# Assignment 3:Time Series Prediction
## 1.Description & data
給出第一部分{x(t)}(t=1->1000)的時間串列,來預測第二部分{x(t)}(t=1001->1500)的時間串列。
## 2.實作RNN
1. 數據前處理
```python=
f = open('train_data1.txt')
num_file = f.read()
data = num_file.split('\n')
f.close()
file_seq = list(map(float,data))
```
2. 數據圖像
```python=
import matplotlib.pyplot as plt
plt.plot(file_seq )
plt.show()
```
3. 引入keras,並且定義了兩個方法用於切分數字向量和預測
```python=
from numpy import array
from keras.models import Sequential
from keras.layers import LSTM
from keras.layers import Dense
import numpy as np
import keras
def int_to_vectors(sequence, n_steps): # 這一方法可以將數據切分為數字向量
X = [ ]
y =[ ]
for i in range(len(sequence)):
end_idx = i + n_steps # n_steps為數字向量的大小
if end_idx > len(sequence)-1:
break
vectors_x = sequence[i:end_idx]
vector_y = sequence[end_idx]
X.append(vectors_x)
y.append(vector_y)
return array(X), array(y)
def seq_prediction(epochs): # 這一方法用於預測後面的數據,輸入的值為要測多少個
global x_result
x_input_r = raw_seq[-(n_steps-1):]
x_result = [ ]
x_input = array(raw_seq[-n_steps:])
x_input = x_input.reshape((1, n_steps, n_features))
for i in range(epochs):
yhat = model.predict(x_input, verbose=0)
x_result.append(yhat[0][0])
x_input_r.append(yhat[0][0])
x_input = array(x_input_r[-100:])
x_input = x_input.reshape((1, n_steps, n_features))
```
4. 切分數據
將讀入的原始序列切分為大小為n_step的數字向量,這裡我們用的步長為100,可以觀察得知100步內數據呈現規律,
這裡的訓練數據為X,標籤為y
```python=
x_result = [ ]
raw_seq = file_seq # 將文件內的數據存入原始序列
n_steps = 100 # 時序步長設為100
X, y = int_to_vectors(raw_seq,n_steps)
n_features = 1 # 特征值只有一個
X = X.reshape((X.shape[0], X.shape[1], n_features))
```
5. 定義模型
```python=
model = Sequential()
model.add(LSTM(50, activation='relu',input_shape=(n_steps, n_features),return_sequences=True))
model.add(LSTM(30))
model.add(Dense(1))
model.compile(optimizer='adam', loss='mse')
model.summary()
```

6. 訓練模型,并得出第一筆測資的值
```python=
model.fit(X, y, epochs=50, batch_size=20, verbose=1,validation_split = 0.1)
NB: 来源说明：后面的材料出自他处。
Lemma sendable_decide s :
  bool_decide (valid_str s = true ∧ (10 ∉ s) ∧ len (as_bytes s) + 2 ≤ COMMAND_LINE_MAX) = true → sendable s.
Proof. intros Hs. by apply bool_decide_eq_true in Hs. Qed.
Lemma demo_deliverable a :
  mailbox_of a = demo_box → domain_of (to_ascii_lowercase (trim a)) = Some (lit "example.com") →
  deliverable Config_default 2 (w_st demo_receiving) a.
Proof.
  intros Ha Hd. split.
  - exists (lit "example.com"). split; [done|]. split; [done|]. left. reflexivity.
  - intros [|[|k]] Hk; [| |lia]; rewrite Ha; vm_compute; reflexivity.
Qed.
Lemma demo_conforming : conforming Config_default (w_st demo_receiving) demo_letter.
Proof.
  split.
  - split; [done|]. split; [by repeat constructor|]. by apply sendable_decide.
  - split; [by apply sendable_decide|]. apply (bool_decide_unpack _). vm_compute. exact I.
  - split; [done|]. vm_compute. discriminate.
  - repeat apply Forall_cons_2; [..|by constructor]; (split; [by apply sendable_decide|]);
      (split; [apply (bool_decide_unpack _); vm_compute; exact I|]); by apply demo_deliverable.
  - repeat constructor; apply (bool_decide_unpack _); vm_compute; exact I.
  - vm_compute. discriminate.
Qed.

Lemma letter_served_witness :
  deliveries (l_rcpts demo_letter) = [demo_box] ∧ demo_served.1 = Ok tt ∧
  c_out (w_conn demo_served.2) = answers_to Config_default false demo_letter ∧
  let app := mkApp (w_st demo_served.2) (from_config Config_default) ChallengeStore_default in
  ∃ n, mail (ap_st app).1 demo_box = [n] ∧
    readable Config_default (lit "hi" ++ crlf ++ lit ".dot" ++ crlf) demo_box n app.
Proof.
  split; [reflexivity|].
  destruct (letter_served Config_default None no_space 6 demo_chunks (w_st demo_receiving) [] demo_letter
    ltac:(done) ltac:(done) ltac:(reflexivity) demo_conforming) as (Hok & Hout & _ & Hread).
  - repeat constructor; done.
  - vm_compute. reflexivity.
  - exact demo_receiving_wf.
  - exact I.
  - cbn. lia.
  - split; [exact Hok|]. split; [exact Hout|].
    intros app. destruct (Hread demo_box app) as (n & l & _ & Hbox & Hl & Hr).
    + left.
    + intros k. vm_compute. constructor.
    + reflexivity.
    + exists n. split; [|exact Hr]. apply sublist_nil_r in Hl. subst l.
      assert (to_ascii_lowercase demo_box = demo_box) as Hlow by reflexivity.
      rewrite Hlow in Hbox. exact Hbox.
Defined.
x_input = array(raw_seq[-n_steps:])
x_input = x_input.reshape((1, n_steps, n_features))
yhat = model.predict(x_input, verbose=0)
print(yhat)
```
7. 保存訓練好的模型,預測後面的500個值
```python=
model.save('a2.h5')
seq_prediction(500)
```
8. 繪製圖像
```python=
import matplotlib.pyplot as plt
a = list(range(1000,1500))
plt.plot(raw_seq[:1000])
plt.plot(a,x_result)
plt.show()
```

## 3.Conclusion
RNN全稱Recurrent Neural Networks,可以用來處理序列數據,當前狀態的輸出與過去狀態的輸出也有關係。